Provided records Start Marker
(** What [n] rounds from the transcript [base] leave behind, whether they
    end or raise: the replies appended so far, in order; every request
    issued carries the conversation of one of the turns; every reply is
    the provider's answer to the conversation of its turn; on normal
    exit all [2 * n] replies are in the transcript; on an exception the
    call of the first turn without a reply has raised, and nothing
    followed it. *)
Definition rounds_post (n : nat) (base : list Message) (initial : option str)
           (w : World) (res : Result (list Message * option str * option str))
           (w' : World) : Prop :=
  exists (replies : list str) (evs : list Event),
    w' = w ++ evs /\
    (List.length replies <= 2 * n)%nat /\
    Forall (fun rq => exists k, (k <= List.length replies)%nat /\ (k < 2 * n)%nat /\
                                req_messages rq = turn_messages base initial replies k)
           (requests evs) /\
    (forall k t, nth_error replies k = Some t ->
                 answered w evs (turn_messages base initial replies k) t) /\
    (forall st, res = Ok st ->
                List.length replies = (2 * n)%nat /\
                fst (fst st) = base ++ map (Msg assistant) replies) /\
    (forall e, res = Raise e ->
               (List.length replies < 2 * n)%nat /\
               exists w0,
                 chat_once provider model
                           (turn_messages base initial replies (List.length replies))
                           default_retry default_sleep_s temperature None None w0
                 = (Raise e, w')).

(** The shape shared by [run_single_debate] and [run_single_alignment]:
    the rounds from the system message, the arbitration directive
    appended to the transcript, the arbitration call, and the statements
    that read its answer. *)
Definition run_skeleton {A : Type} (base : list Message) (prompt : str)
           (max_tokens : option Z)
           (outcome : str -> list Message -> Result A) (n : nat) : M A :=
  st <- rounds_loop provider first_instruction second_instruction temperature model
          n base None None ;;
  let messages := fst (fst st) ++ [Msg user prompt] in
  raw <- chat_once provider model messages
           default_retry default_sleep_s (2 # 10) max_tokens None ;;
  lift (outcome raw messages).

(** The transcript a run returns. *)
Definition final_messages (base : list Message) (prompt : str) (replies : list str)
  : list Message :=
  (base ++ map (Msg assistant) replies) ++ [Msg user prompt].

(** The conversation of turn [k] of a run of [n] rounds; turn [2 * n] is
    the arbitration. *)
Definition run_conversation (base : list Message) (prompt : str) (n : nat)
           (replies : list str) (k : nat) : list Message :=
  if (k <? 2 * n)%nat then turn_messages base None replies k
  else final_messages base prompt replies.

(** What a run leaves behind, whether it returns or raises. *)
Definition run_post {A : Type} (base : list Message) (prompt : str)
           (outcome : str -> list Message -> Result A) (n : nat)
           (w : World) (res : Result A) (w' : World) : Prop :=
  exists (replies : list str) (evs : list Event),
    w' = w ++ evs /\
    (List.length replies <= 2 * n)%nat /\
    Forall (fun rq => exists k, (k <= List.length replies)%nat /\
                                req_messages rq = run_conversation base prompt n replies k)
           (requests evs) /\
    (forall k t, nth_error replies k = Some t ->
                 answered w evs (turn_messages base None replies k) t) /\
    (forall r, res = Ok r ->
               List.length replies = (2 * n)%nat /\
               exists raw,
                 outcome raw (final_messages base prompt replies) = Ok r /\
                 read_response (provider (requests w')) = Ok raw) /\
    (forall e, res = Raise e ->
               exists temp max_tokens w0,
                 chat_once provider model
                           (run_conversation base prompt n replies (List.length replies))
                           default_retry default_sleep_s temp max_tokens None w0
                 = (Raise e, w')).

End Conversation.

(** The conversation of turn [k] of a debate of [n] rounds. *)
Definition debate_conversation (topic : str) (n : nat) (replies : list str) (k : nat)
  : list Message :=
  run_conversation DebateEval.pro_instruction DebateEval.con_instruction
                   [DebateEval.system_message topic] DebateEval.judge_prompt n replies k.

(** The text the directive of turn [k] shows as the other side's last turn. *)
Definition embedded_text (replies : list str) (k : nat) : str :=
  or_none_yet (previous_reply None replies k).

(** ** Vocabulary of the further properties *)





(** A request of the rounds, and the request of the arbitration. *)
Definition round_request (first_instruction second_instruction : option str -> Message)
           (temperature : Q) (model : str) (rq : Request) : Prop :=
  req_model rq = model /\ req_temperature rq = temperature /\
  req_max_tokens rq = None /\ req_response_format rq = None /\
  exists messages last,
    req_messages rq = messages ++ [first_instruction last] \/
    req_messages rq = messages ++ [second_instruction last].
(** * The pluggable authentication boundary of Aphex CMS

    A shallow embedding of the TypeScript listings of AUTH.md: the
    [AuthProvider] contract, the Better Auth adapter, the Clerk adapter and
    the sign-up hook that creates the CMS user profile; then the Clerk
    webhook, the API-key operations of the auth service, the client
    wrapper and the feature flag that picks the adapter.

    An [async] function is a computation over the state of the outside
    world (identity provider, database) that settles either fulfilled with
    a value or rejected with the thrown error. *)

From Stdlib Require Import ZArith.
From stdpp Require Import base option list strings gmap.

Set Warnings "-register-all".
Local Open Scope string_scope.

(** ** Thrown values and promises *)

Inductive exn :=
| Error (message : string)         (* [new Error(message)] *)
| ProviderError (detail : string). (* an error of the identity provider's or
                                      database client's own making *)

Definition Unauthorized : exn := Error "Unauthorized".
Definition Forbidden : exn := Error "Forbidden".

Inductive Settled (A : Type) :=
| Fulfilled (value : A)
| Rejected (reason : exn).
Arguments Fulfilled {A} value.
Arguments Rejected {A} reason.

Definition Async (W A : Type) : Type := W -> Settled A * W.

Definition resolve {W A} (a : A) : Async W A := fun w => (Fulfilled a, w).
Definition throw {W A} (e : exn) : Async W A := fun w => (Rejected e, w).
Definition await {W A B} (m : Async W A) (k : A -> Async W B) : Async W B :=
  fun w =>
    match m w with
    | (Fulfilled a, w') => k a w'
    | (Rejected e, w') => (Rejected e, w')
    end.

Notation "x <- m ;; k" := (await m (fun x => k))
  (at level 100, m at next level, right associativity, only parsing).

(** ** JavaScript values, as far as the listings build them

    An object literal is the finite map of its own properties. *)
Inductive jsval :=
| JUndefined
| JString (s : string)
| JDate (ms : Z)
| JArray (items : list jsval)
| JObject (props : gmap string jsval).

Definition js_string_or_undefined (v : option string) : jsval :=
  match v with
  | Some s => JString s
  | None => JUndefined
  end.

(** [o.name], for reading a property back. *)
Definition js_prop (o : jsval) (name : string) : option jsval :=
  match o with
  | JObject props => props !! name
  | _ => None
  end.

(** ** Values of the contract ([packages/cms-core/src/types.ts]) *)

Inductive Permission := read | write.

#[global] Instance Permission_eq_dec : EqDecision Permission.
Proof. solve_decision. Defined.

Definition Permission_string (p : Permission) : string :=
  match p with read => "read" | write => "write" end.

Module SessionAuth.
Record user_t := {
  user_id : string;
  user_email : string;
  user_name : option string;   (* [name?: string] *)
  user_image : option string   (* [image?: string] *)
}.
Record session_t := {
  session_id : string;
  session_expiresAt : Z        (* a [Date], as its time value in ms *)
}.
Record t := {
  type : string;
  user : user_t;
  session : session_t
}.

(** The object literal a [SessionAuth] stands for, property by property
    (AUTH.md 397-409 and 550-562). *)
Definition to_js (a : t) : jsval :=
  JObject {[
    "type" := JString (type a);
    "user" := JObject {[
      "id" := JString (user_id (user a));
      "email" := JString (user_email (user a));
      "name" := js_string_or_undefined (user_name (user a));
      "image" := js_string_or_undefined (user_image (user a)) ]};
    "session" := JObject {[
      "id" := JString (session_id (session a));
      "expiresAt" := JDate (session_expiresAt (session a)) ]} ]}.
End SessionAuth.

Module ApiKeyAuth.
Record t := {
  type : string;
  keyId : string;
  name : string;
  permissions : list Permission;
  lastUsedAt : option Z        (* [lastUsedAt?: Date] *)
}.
Provided records End Marker
Task item - Wherever the word "Arguments" appears in the listing above, copy that line.

Written response -
Arguments Fulfilled {A} value.
Arguments Rejected {A} reason.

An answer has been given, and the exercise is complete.